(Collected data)

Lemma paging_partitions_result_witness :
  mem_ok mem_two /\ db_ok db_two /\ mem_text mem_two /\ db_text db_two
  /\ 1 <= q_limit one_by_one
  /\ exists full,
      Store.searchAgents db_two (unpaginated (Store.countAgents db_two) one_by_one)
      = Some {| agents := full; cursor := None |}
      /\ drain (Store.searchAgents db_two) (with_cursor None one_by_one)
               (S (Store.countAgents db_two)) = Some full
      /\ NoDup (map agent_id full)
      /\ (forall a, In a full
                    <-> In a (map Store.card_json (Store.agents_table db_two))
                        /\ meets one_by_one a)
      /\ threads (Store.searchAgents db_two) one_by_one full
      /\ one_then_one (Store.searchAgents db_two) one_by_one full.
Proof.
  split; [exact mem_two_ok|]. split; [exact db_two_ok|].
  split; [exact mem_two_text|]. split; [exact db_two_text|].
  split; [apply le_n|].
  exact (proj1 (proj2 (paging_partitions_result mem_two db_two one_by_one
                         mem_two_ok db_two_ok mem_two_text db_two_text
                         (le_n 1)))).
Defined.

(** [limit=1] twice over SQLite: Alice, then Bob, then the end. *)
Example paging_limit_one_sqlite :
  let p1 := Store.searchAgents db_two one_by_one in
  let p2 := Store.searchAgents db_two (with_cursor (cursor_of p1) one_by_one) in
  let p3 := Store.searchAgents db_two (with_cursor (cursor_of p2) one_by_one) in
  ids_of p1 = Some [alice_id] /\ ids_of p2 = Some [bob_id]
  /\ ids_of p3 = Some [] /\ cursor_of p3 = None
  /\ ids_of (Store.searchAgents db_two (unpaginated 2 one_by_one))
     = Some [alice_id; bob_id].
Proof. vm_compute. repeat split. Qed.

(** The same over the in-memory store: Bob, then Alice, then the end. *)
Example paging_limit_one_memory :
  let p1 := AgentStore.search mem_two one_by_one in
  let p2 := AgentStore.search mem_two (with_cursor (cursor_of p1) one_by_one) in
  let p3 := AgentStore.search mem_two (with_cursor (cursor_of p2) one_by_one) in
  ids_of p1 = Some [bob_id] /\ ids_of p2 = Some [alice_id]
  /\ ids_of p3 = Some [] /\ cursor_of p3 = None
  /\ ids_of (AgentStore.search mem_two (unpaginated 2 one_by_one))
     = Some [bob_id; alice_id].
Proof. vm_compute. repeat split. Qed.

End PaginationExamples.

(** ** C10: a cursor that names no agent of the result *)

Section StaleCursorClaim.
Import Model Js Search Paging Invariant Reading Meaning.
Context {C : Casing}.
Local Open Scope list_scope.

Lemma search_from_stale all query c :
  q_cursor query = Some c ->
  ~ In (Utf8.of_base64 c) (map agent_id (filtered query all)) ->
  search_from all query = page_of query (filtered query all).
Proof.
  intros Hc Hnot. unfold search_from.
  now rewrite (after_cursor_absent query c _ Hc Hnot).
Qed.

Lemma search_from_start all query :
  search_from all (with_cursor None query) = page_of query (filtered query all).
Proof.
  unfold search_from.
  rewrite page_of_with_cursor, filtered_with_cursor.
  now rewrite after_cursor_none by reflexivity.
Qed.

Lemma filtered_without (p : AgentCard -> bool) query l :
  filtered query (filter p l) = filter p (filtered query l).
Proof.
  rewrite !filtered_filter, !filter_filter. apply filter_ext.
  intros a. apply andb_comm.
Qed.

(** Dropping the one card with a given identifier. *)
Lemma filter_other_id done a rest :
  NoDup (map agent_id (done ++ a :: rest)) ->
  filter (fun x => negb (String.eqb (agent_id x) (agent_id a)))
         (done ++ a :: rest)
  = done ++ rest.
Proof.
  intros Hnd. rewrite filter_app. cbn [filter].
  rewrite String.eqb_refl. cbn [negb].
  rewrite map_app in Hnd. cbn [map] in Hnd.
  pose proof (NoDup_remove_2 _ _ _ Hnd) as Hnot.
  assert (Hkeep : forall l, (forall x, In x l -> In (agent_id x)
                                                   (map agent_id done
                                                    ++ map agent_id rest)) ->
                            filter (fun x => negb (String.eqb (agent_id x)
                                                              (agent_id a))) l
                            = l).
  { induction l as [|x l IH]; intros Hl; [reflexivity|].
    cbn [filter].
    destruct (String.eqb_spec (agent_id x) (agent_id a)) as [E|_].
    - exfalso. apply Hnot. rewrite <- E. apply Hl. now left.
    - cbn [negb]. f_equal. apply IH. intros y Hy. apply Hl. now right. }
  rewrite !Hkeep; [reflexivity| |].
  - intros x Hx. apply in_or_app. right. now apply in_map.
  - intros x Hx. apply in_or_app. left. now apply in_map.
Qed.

* * *

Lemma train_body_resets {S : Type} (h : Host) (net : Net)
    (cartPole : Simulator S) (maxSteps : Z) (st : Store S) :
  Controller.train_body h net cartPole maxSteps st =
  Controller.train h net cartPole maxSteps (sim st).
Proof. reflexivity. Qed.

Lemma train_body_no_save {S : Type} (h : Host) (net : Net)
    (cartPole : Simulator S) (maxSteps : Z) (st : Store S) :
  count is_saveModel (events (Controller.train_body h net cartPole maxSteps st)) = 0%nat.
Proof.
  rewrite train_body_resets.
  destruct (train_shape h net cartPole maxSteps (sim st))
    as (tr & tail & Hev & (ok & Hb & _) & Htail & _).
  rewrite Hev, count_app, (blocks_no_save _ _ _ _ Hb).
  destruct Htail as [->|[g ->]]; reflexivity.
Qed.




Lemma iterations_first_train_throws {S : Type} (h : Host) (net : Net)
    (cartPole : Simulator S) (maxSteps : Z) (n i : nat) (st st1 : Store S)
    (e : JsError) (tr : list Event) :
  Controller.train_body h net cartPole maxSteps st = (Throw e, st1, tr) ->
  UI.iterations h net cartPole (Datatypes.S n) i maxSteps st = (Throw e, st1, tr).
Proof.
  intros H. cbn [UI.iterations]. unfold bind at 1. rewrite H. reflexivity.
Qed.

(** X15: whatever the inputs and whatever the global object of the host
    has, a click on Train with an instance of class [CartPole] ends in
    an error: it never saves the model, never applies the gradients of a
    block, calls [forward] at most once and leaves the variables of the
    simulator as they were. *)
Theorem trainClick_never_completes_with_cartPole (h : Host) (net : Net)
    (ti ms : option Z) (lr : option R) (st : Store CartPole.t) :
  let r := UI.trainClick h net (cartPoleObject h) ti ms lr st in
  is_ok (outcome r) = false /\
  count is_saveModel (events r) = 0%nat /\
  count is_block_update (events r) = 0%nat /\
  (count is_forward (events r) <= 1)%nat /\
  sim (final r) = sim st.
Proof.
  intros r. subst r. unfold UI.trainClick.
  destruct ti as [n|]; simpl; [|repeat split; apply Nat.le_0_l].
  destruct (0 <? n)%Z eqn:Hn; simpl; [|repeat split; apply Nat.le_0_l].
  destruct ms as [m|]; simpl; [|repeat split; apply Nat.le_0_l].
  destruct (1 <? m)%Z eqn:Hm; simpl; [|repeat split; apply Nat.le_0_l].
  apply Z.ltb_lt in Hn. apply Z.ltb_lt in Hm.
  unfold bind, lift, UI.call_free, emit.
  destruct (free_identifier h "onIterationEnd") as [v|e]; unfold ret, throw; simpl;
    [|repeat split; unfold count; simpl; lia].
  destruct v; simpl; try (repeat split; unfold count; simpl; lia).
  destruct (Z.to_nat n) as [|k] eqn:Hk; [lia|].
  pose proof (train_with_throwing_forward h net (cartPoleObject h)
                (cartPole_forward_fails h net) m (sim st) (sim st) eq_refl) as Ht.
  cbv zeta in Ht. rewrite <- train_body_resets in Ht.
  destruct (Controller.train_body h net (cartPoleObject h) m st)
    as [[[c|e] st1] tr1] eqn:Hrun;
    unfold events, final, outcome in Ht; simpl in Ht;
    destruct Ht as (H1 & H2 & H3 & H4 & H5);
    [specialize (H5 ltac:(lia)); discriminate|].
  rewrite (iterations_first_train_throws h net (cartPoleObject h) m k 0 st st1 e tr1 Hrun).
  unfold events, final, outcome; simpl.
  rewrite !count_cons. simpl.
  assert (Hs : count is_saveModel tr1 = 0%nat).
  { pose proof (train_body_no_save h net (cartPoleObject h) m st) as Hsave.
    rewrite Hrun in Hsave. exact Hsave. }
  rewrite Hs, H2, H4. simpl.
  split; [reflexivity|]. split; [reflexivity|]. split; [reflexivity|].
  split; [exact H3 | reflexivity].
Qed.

==

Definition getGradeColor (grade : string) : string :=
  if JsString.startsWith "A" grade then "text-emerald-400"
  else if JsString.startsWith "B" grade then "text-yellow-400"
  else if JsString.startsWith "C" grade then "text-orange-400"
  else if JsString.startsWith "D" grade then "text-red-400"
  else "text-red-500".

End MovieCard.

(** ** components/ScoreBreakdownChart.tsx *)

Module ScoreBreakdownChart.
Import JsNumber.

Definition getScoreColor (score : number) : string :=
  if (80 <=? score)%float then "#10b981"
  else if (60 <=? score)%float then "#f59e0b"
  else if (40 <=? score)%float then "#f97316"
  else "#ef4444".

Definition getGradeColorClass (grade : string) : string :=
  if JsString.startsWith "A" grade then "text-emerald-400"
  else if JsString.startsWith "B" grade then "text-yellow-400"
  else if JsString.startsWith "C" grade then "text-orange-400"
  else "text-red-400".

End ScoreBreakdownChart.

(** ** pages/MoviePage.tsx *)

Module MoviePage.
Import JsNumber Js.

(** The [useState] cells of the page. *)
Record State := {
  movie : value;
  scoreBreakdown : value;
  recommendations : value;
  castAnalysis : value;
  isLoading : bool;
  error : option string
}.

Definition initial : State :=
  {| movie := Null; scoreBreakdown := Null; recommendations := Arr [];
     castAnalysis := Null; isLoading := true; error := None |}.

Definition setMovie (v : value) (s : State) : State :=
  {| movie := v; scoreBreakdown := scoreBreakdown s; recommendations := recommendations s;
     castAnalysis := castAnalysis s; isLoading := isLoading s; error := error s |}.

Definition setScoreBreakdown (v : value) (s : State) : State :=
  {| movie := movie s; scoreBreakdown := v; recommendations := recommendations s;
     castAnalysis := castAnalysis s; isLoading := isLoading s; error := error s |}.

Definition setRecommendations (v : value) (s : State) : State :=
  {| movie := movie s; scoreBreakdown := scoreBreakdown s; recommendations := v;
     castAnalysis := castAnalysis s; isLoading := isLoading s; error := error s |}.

> _TASK DIRECTIONS_
Return each line from the records that includes the word "intros".

> _ANSWER BOX_
  intros Hc Hnot. unfold search_from.
  intros a. apply andb_comm.
  intros Hnd. rewrite filter_app. cbn [filter].
  { induction l as [|x l IH]; intros Hl; [reflexivity|].
    - cbn [negb]. f_equal. apply IH. intros y Hy. apply Hl. now right. }
  - intros x Hx. apply in_or_app. right. now apply in_map.
  - intros x Hx. apply in_or_app. left. now apply in_map.
  intros H. cbn [UI.iterations]. unfold bind at 1. rewrite H. reflexivity.
  intros r. subst r. unfold UI.trainClick.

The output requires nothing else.